Technology can extend the reach of the program and can be used to engage other personnel, outside of just the antibiotic stewardship team, to perform antibiotic interventions. For example, alerts can be built into the electronic health record that can prompt a physician to evaluate a patient’s antibiotic therapy at a specific point in time (e.g., 48 to 72 hours). This is referred to as an antibiotic time-out. Alerts can also be built into an electronic health record to prompt a nurse to speak to a physician about converting a patient who has other active oral medications on their profile and is tolerating an oral diet to oral therapy.
Technology can also be used to help communicate the results of rapid or traditional antibiotic-stewardship-testing resources to decision makers so that the benefits of these tests can be realized in a timely manner. Finally, technology can help automate the tracking and reporting of metrics of antibiotic use, which saves a tremendous amount of time.
Q: What advice do you have for hospitals looking to improve their antimicrobial stewardship programs?
A: Start by having the basics in place and doing them well. I always say, “Walk before you run.” It is also important to not only have metrics but to also set goals for those metrics and evaluate them periodically. If you are not meeting those metrics, conduct an assessment of why, and use these findings to improve quality. Also, take the time to understand what other activities in the hospital are ongoing that the stewardship program could connect with in order to be synergistic. For example, take time to speak with infection prevention, quality, and microbiology specialists to understand what their priorities and programs are and to think about ways that you can support each other’s programs.
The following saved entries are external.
(** * YS E-learning system: lockout governor, quiz timer and scoring

    A shallow embedding of the parts of [database_manager.py] and
    [main_azure_sso.py] that decide authentication, lockout, quiz timing,
    scoring and result storage, together with the properties proved about
    them.

    Conventions of the embedding.
    - Instants ([datetime] values) are integers counting microseconds, the
      resolution of [datetime]; [timedelta(minutes=m)] is [m * 60000000].
    - Python floats are modelled by exact rationals ([Q]): a quotient or a
      product is taken exactly, where Python rounds it to a double.
    - The class has no method [hash_password]: what was its body stands,
      without a [def] line, at the end of [init_database], so
      [self.hash_password(...)] raises [AttributeError] wherever it is
      evaluated.  (There the stranded [return] refers to a name
      [password] that [init_database] does not have, so the constructor
      ends in [NameError] once the tables are created and committed.)
      The methods are embedded as they run on a [DatabaseManager] object
      over a database file whose tables exist.
    - SQLite is modelled by the committed contents of the database file
      plus at most one connection holding the write lock together with its
      uncommitted view.  Every method of [DatabaseManager] opens its own
      connection with [get_connection], so one method calling another
      means two connections on the same file.
    - Columns filled by SQLite's own [CURRENT_TIMESTAMP] default are left
      out of the rows; no modelled function reads them.
    - [print] and the Streamlit widgets are not modelled. *)

From Stdlib Require Import ZArith QArith Qround Lia String Ascii List DecimalString.
From stdpp Require Import base gmap strings list.
Import ListNotations.
(** Sending a mail assigns to no variable of its caller. *)
Lemma single_retry_loop_state {S} ses req key_name recipients attempts
    (s : S) (t : list event) :
  exists r t', retry_loop ses req key_name recipients attempts s t = (r, s, t').
Proof.
  revert t. induction attempts as [|attempt rest IH]; intros t; cbn [retry_loop].
  - run_eff. eauto.
  - run_eff. destruct (ses (sends t) req) as [e|response].
    + destruct (attempt <? max_retries - 1); [apply IH | eauto].
    + eauto.
Qed.

(** How the body of the inner [try] can end: without a notification, with
    one, or by an exception; only the first two leave [notified] as it was
    or one higher, and nothing else is assigned. *)
Lemma row_body_cases ses today r (s : stats) (t : list event) :
  exists t',
    row_body ses today r s t = (Ok tt, s, t') \/
    row_body ses today r s t =
      (Ok tt, Stats (processed s) (notified s + 1) (errors s), t') \/
    exists e, row_body ses today r s t = (Raise e, s, t').
Proof.
  unfold row_body.
  destruct (expiry_date_str_of (row_cells r)) as [[|c0 s0]|].
  1, 3: run_eff; eauto.
  set (str := String c0 s0).
  destruct (Strptime.strptime str) as [e|expiry_date]; run_eff; [eauto 6|].
  destruct (notifiable _); [|eauto].
  destruct (email_column_of (row_cells r)) as [email_column|]; [|eauto 6].
  unfold send_formatted_email.
  match goal with
  | |- context [retry_loop ?a ?b ?c ?d ?e ?f ?g] =>
      destruct (single_retry_loop_state a b c d e f g) as (res & t' & ->)
  end.
  destruct res; eauto 6.
Qed.

(** One turn of the loop over the rows never raises, adds one to
    [processed] and adds one to at most one of [notified] and [errors]. *)
Lemma process_row_step ses today r (s : stats) (t : list event) :
  exists s' t',
    process_row ses today r s t = (Ok tt, s', t') /\
    processed s' = processed s + 1 /\
    ((notified s' = notified s /\ errors s' = errors s) \/
     (notified s' = notified s + 1 /\ errors s' = errors s) \/
     (notified s' = notified s /\ errors s' = errors s + 1)).
Proof.
  unfold process_row. run_eff.
  match goal with
  | |- context [row_body ?a ?b ?c ?d ?e] =>
      destruct (row_body_cases a b c d e) as (t' & [-> | [-> | (e0 & ->)]])
  end; eexists _, _; (split; [reflexivity|]); cbn; auto.
Qed.

(** The state the loop over the rows is in after the rows [pre]. *)
Lemma single_loop_invariant ses today (pre : list row) (s : stats) t :
  notified s + errors s <= processed s ->
  exists s' t',
    for_each pre (process_row ses today) s t = (Ok tt, s', t') /\
    processed s' = processed s + Z.of_nat (length pre) /\
    notified s <= notified s' /\ errors s <= errors s' /\
    notified s' + errors s' <= processed s'.
Proof.
  revert s t. induction pre as [|r pre IH]; intros s t Hinv; cbn [for_each].
  - run_eff. eexists _, _. split; [reflexivity|]. cbn. lia.
  - unfold Eff.bind at 1.
    destruct (process_row_step ses today r s t) as (s1 & t1 & -> & Hp & Hc).
    destruct (IH s1 t1) as (s2 & t2 & -> & Hp2 & Hn & He & Hinv2); [lia|].
    eexists _, _. split; [reflexivity|].
    cbn [length]. lia.
Qed.

Lemma for_each_app {S A} (l1 l2 : list A) (body : A -> M S unit) s t :
  for_each (l1 ++ l2) body s t =
    match for_each l1 body s t with
    | (Ok _, s', t') => for_each l2 body s' t'
    | (Raise e, s', t') => (Raise e, s', t')
    end.
Proof.
  revert s t. induction l1 as [|x l1 IH]; intros s t; cbn [for_each app].
  - reflexivity.
  - unfold Eff.bind. destruct (body x s t) as [[[[]|e] s'] t']; auto.
Qed.

(** A run whose reader stops normally ends with status 200 and with the
    counters of the loop. *)
Lemma single_run_counters fieldnames rows ses today :
  exists s t,
    lambda_handler (Manifest fieldnames rows None) ses today =
      (Ok (Response 200
             ("Processed " +:+ pretty (processed s) +:+ " keys, sent " +:+
              pretty (notified s) +:+ " notifications")), s, t) /\
    processed s = Z.of_nat (length rows) /\
    0 <= notified s /\ 0 <= errors s /\
    notified s + errors s <= processed s.
Proof.
  unfold lambda_handler, run, Eff.for_rows. run_eff.
  match goal with
  | |- context [for_each rows ?b ?s ?t] =>
      destruct (single_loop_invariant ses today rows s t)
        as (s' & t' & -> & Hp & Hn & He & Hinv); [cbn; lia|]
  end.
  eexists _, _. split; [reflexivity|]. cbn in *. lia.
Qed.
Finally advertise your program’s successes. I think sometimes we’re focused on what is being done wrong, but it’s important to take time to recognize when people or prescribers are doing the right thing.
Q: What is your outlook for the future of antimicrobial stewardship?
A: Extremely positive! In one way, shape, or form, antibiotic stewardship is now recognized as an important patient safety program in every care area. The interest in stewardship in the ambulatory setting has just been invigorated by the Joint Commission’s Medication Management Standards for Ambulatory Health Care, which goes into effect on January 1, 2020.